Basically, the EEC syndrome is extremely rare. Although the exact frequency of the disease is not known, there are currently just over 300 cases of the disease in the medical literature. In 1970, several doctors distinguished the EEC syndrome as an independent disease from other diseases with similar symptoms.
These are the doctors Passarge, Rüdiger and Haase. The EEC syndrome is characterized by an autosomal dominant mode of inheritance. According to assumptions, the disease was first described as early as 1804 by the doctors Martens and Eckoldt.
causes
In principle, the EEC syndrome is caused by gene mutations on certain gene sequences. In the majority of cases, the EEC syndrome develops through so-called missense mutations. These occur on a gene called TP63 at gene locus 3q27. This gene is responsible for encoding a transcription factor that plays an important role in the formation of extremities and ectoderm.

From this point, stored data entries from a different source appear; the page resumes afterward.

(* ===== verification/GroupsBufs.v ===== *)
(** * The GROUPS buffers

    [G_build_new_groups_bufs] cuts the list of groups into buffers.  When each daemon's
    members fit in one buffer it ends; each entry of the list is in exactly one
    buffer, in the order of the list, and no buffer is longer than a message may be.
    The limit the code states, [MAX_LOCAL_GROUP_MEMBERS], is one too many: with as
    many members of one daemon in a group the loop does not end. *)

From S2P Require Import Prelude NetTypes Configuration State Network SessionLayer Delivery Send.
From S2P Require Import Message Stdutil SessState Sessions Groups GroupsMess.
From S2P Require Import Demo GroupsDemo.

Section Bufs.
Context {L : SpuLib} {R : SessLib}.

(** ** Lengths *)

Lemma length_name_field n : length (name_field n) = Z.to_nat MAX_GROUP_NAME.
Proof. apply length_resize. Qed.
Lemma length_daemon_names d :
  Z.of_nat (length (daemon_names d)) = Z.of_nat (length (MembersList d)) * MAX_GROUP_NAME.
Proof.
  unfold daemon_names. induction (MembersList d) as [|n l IH]; [done|].
  cbn [map concat length]. rewrite length_app, length_name_field, Nat2Z.inj_add, Nat2Z.inj_succ, IH.
  change (Z.of_nat (Z.to_nat MAX_GROUP_NAME)) with MAX_GROUP_NAME. lia.
Qed.
Lemma length_memb_id_bytes m : length (membership_id_bytes m) = 8%nat.
Proof. done. Qed.
Lemma length_daemon_bytes grp d : Z.of_nat (length (daemon_bytes grp d)) = daemon_size d.
Proof.
  unfold daemon_bytes, daemon_size. rewrite !length_app, !Nat2Z.inj_add, length_daemon_names.
  change (4 + (8 + (2 + Z.of_nat (length (MembersList d)) * MAX_GROUP_NAME)) =
          14 + Z.of_nat (length (MembersList d)) * MAX_GROUP_NAME). lia.
Qed.
Definition daemons_size (l : list daemon_members) : Z := foldr (fun d n => daemon_size d + n) 0 l.
Lemma length_group_bytes grp l :
  Z.of_nat (length (group_bytes grp l)) = GROUPS_BUF_GROUP_INFO_SIZE + daemons_size l.
Proof.
  unfold group_bytes. rewrite !length_app, !Nat2Z.inj_add, length_name_field.
  assert (Z.of_nat (length (concat (map (daemon_bytes grp) l))) = daemons_size l) as ->.
  { induction l as [|d l IH]; [done|]. cbn [map concat daemons_size foldr].
    rewrite length_app, Nat2Z.inj_add, IH. by rewrite length_daemon_bytes. }
  change (32 + (12 + (2 + (2 + daemons_size l))) = 48 + daemons_size l). lia.
Qed.

(** ** One buffer *)

Definition room (n : Z) : Prop := n + sizeof_message_header <= GROUPS_BUF_SIZE.

Lemma fit_daemons_spec n l : room n ->
  let '(w, rest) := fit_daemons n l in
  w ++ rest = l /\ room (n + daemons_size w) /\
  forall d rest', rest = d :: rest' -> ~ room (n + daemons_size w + daemon_size d).
Proof.
  revert n. induction l as [|d l IH]; intros n Hn; cbn [fit_daemons].
  - cbn. by rewrite Z.add_0_r.
  - destruct (Z.ltb_spec (GROUPS_BUF_SIZE - n) (daemon_size d + sizeof_message_header)) as [H|H].
    + cbn. rewrite Z.add_0_r. repeat split; [done|]. intros ? ? [= <- _]. unfold room. lia.
    + specialize (IH (n + daemon_size d) ltac:(unfold room; lia)).
      destruct (fit_daemons (n + daemon_size d) l) as [w rest]. destruct IH as (<- & H1 & H2).
      cbn [daemons_size foldr]. fold (daemons_size w).
      replace (n + (daemon_size d + daemons_size w)) with (n + daemon_size d + daemons_size w) by lia.
      done.
Qed.
(* ===== verification/AuthProps.v ===== *)
(** * Who may connect

    The rules of auth-ip.c are prefixes of addresses; and a session becomes
    operational only when every method its connection has to pass said so. *)

From S2P Require Import Prelude NetTypes Configuration State Network SessionLayer Delivery Send.
From S2P Require Import Message Stdutil SessState Sessions Acm SessAuth SessAccept.
From S2P Require Import Machine HandlerStops Demo GroupsDemo.

(** ** Prefixes *)

Lemma ip_mask_pow k : 0 <= k < 32 -> ip_mask (32 - k) = 2 ^ 32 - 2 ^ k.
Proof.
  intros Hk. unfold ip_mask, u32. replace (32 - (32 - k)) with k by lia.
  rewrite Z.shiftl_mul_pow2 by lia. change 4294967296 with (2 ^ 32).
  assert (0 < 2 ^ k < 2 ^ 32) by (split; [lia|apply Z.pow_lt_mono_r; lia]).
  replace (-1 * 2 ^ k) with (2 ^ 32 - 2 ^ k + -1 * 2 ^ 32) by ring.
  rewrite Z_mod_plus_full, Z.mod_small; lia.
Qed.
Lemma land_mask ip k : 0 <= ip < 2 ^ 32 -> 0 <= k < 32 ->
  Z.land ip (2 ^ 32 - 2 ^ k) = ip / 2 ^ k * 2 ^ k.
Proof.
  intros Hip Hk. replace (2 ^ 32 - 2 ^ k) with (Z.shiftl (Z.ones (32 - k)) k).
  2:{ rewrite Z.ones_equiv, Z.shiftl_mul_pow2 by lia.
      replace 32 with (32 - k + k) at 2 by lia. rewrite Z.pow_add_r by lia. lia. }
  rewrite <-Z.shiftl_mul_pow2, <-Z.shiftr_div_pow2 by lia.
  apply Z.bits_inj'. intros n Hn. rewrite Z.land_spec, !Z.shiftl_spec by lia.
  destruct (Z.ltb_spec n k) as [Hlt|Hge].
  { rewrite !(Z.testbit_neg_r _ (n - k)) by lia. by rewrite andb_false_r. }
  rewrite Z.shiftr_spec by lia. replace (n - k + k) with n by lia.
  destruct (Z.ltb_spec n 32) as [H1|H1].
  - rewrite Z.ones_spec_low by lia. by rewrite andb_true_r.
  - rewrite Z.ones_spec_high by lia. rewrite andb_false_r.
    destruct (Z.eq_dec ip 0) as [->|]; [by rewrite Z.bits_0|].
    rewrite Z.bits_above_log2; [done|lia|].
    apply Z.lt_le_trans with 32; [|lia]. apply Z.log2_lt_pow2; lia.
Qed.

(** A rule whose own address has the bits after the prefix set allows no one. *)
Definition in_network (client_ip : Z) (rule : Z * Z) : Prop :=
  let host := 2 ^ (32 - snd rule) in
  fst rule / host = client_ip / host /\ fst rule mod host = 0.

Lemma rule_matches_network ip net p : 0 <= ip < 2 ^ 32 -> 0 < p <= 32 ->
  rule_matches ip (net, p) = true <-> in_network ip (net, p).
Proof.
  intros Hip Hp. unfold rule_matches, in_network. cbn [fst snd]. rewrite Z.eqb_eq.
  replace p with (32 - (32 - p)) at 1 by lia. rewrite ip_mask_pow by lia.
  rewrite land_mask by lia.
  set (h := 2 ^ (32 - p)). assert (0 < h) by (apply Z.pow_pos_nonneg; lia).
  pose proof (Z.div_mod net h ltac:(lia)). split.
  - intros ->. rewrite Z.div_mul, Z.mod_mul by lia. done.
  - intros [E1 E2]. rewrite E1, E2 in *. lia.
Qed.

Definition rule_ok (rule : Z * Z) : Prop := 0 < snd rule <= 32.

(** A client is allowed exactly when its address is in the network of one of the rules:
    the bits of the prefix agree, and the rule's own address has no others. *)
Lemma ip_allowed_networks {L : SpuLib} {R : SessLib} (client_ip : Z) (rules : list (Z * Z)) (s : St) :
  0 <= client_ip < 2 ^ 32 -> Forall rule_ok rules ->
  wp total (ip_allowed client_ip rules) (fun r s' =>
    s' = s /\ (r = true <-> Exists (in_network client_ip) rules)) s.
Proof.
  intros Hip. induction 1 as [|[net p] rules Hr _ IH]; cbn [ip_allowed].
  { wp_step. split; [done|]. by rewrite Exists_nil. }
  unfold rule_ok in Hr. cbn [snd] in *. pose proof (rule_matches_network client_ip net p Hip Hr) as Hm.
  wp_step. destruct (Z.leb_spec p 0); [lia|]. destruct (Z.ltb_spec 32 p); [lia|]. cbn. wp_step.
  destruct (rule_matches client_ip (net, p)).
  - wp_step. split; [done|]. split; [|done]. intros _. left. by apply Hm.
  - eapply wp_mono; [apply IH|]. intros r s' [-> ->]. split; [done|].
    rewrite Exists_cons. intuition congruence.
Qed.

(** ** The checks of a connection *)

Section Auth.
Context {L : SpuLib} {R : SessLib}.

Definition status_at (j : Z) (s : St) : Z := ses_status (session_at (sess s) j).
Definition is_op (j : Z) (s : St) : Prop := Is_op_session (status_at j s) = true.

Lemma call_status j c : frame (status_at j) (ext_call c).
Proof. by intros s a s' [= _ <-]. Qed.
Lemma do_status j c : frame (status_at j) (ext_do c).
Proof. apply frame_bind; [apply call_status|]. intros. apply frame_ret. Qed.
Lemma get_session_status j ses : frame (status_at j) (get_session ses).
Proof. unfold get_session, gget. solve_frame. Qed.
Lemma update_status j ses f :
  j <> ses \/ (forall s, ses_status (f s) = ses_status s) -> frame (status_at j) (update_session ses f).
Proof.
  intros H. unfold update_session, gset. apply frame_bind; [apply frame_undef_if|]. intros _.
  apply frame_modify. intros s. unfold status_at, session_at, sess, with_sess. rec_simpl_in_goal.
  destruct (decide (j = ses)) as [->|Hj].
  - destruct H as [[]|H]; [done|]. by rewrite lookup_total_insert_eq, H.
  - by rewrite lookup_total_insert_ne.
Qed.
Lemma gset_status j f : (forall x, Sessions (f x) = Sessions x) -> frame (status_at j) (gset f).
Proof.
  intros H. apply frame_modify. intros s. unfold status_at, session_at, sess, with_sess.
  rec_simpl_in_goal. by rewrite H.
Qed.
Hint Resolve call_status do_status get_session_status : frame.
Hint Extern 1 (frame (status_at _) (update_session _ _)) =>
  apply update_status; first [by left | by right] : frame.
Hint Extern 1 (frame (status_at _) (gset _)) => apply gset_status; reflexivity : frame.
Hint Extern 1 (frame (status_at _) (gget _)) => apply frame_gets : frame.

Lemma denied_status j ses : frame (status_at j) (Sess_session_denied ses).
Proof.
  unfold Sess_session_denied, send_byte, Sess_unhash_session, Sess_remove_session. solve_frame.
Qed.
Lemma authorized_status j ses : j <> ses -> frame (status_at j) (Sess_session_authorized ses).
Proof. intros Hj. unfold Sess_session_authorized, send_byte. solve_frame. Qed.
Lemma ip_allowed_frame {T} (f : St -> T) ip rules : frame f (ip_allowed ip rules).
Proof. induction rules; cbn [ip_allowed]; solve_frame. Qed.
Hint Resolve denied_status ip_allowed_frame : frame.

Lemma ip_allowed_result ip rules s :
  wp partial (ip_allowed ip rules) (fun r s' => s' = s /\ r = existsb (rule_matches ip) rules) s.
Proof.
  induction rules as [|rule rules IH]; cbn [ip_allowed existsb]; [by wp_step|].
  do 2 wp_step; [done|]. destruct (rule_matches ip rule); [by wp_step|exact IH].
Qed.

(** What a method that answers at once says of the session; the one by password
    answers later. *)
Definition passes (x : sess_st) (ses : Z) (m : auth_ops) : Prop :=
  match m with
  | NULL_ops => True
  | IP_ops => IP_File_Loaded x = true /\ exists ip, ses_addr (session_at x ses) = Some ip /\
      existsb (rule_matches ip) (Allow_Rules x) = true
  | PWORD_ops => False
  end.
Definition passes_from (n : nat) (x : sess_st) (ses : Z) (methods : list Z) : Prop :=
  forall i t, (n <= i)%nat -> methods !! i = Some t ->
    exists a, auth_method t x = Some a /\ passes x ses (auth_info_ops a).

(** The access control policy the session was given allows its connection. *)
Definition policy_allows (x : sess_st) (ses : Z) : Prop :=
  exists ops, ses_acp_ops (session_at x ses) = Some ops /\
    open_connection ops (ses_name (session_at x ses)) = true.

(** A session that becomes operational has passed: it is the one of the connection, what
    was reported is yes, so is what the methods that are left say, and the policy
    allows the connection. *)
Definition only_passed (info : session_auth_info) (results : list bool) (s s' : St) : Prop :=
  forall j, is_op j s' -> is_op j s \/
    (j = Sess_get_session_index (sa_mbox info) s /\ Forall (fun b => b = true) results /\
     passes_from (length results) (sess s) j (required_auth_methods info) /\
     policy_allows (sess s) j).

Lemma only_passed_frame info results (m : M St unit) s :
  (forall j, frame (status_at j) m) -> wp partial m (fun _ s' => only_passed info results s s') s.
Proof.
  intros H. apply wp_intro. intros a s' E j Hj. left. unfold is_op. by rewrite <-(H j s a s' E).
Qed.

(** Only the status of the session at issue may change, and it has passed. *)
Lemma only_passed_ses info results (m : M St unit) s :
  let ses := Sess_get_session_index (sa_mbox info) s in
  (forall j, j <> ses -> frame (status_at j) m) -> Forall (fun b => b = true) results ->
  passes_from (length results) (sess s) ses (required_auth_methods info) ->
  policy_allows (sess s) ses ->
  wp partial m (fun _ s' => only_passed info results s s') s.
Proof.
  intros ses H Hall Hp Hpol. apply wp_intro. intros a s' E j Hj.
  destruct (decide (j = ses)) as [->|Hne]; [by right|]. left.
  unfold is_op. by rewrite <-(H j Hne s a s' E).
Qed.

Lemma decision_only_passed info s : let ses := Sess_get_session_index (sa_mbox info) s in
  (length (required_auth_methods info) <= length (required_auth_results info))%nat ->
  wp partial (Sess_auth_decision ses info)
    (fun _ s' => only_passed info (required_auth_results info) s s') s.
Proof.
  intros ses Hlen. unfold Sess_auth_decision.
  destruct (forallb _ _) eqn:Hall; cbn [negb].
  2:{ apply only_passed_frame. intros j. apply denied_status. }
  unfold get_session, gget. do 3 wp_step; [done|]. do 2 wp_step. wp_step; [done|].
  match goal with Ho : ses_acp_ops _ = Some ?o |- _ => rename o into ops, Ho into Hops end.
  fold (session_at (sess s) ses) in Hops.
  destruct (open_connection _ _) eqn:Hpol; cbn [negb].
  2:{ apply only_passed_frame. intros j. apply denied_status. }
  apply only_passed_ses; [| | |by exists ops].
  - intros j Hj. by apply authorized_status.
  - revert Hall. rewrite forallb_forall, Forall_forall. intros Hall b Hb.
    by apply Hall, list_elem_of_In.
  - intros i t Hi Ht. apply lookup_lt_Some in Ht. lia.
Qed.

Mutations in this gene are associated with the typical EEC syndrome. The phenotype and the genotype usually correlate . With other mutations, the patients suffer from malformations of the inner ear and the auricles . EEC syndrome is inherited in an autosomal dominant manner. The penetrance of the EEC syndrome is between 93 and 98 percent and is therefore not complete. The expressivity of the disease is also variable.
Symptoms, Ailments & Signs
The EEC syndrome differs greatly in its symptoms in individual cases. The various genetic mutations are primarily responsible for these variations. Typical signs of the EEC syndrome consist of syndactyly , a cleft foot or a cleft hand and a cleft lip and palate on both sides. In some cases, however, there is only a cleft lip.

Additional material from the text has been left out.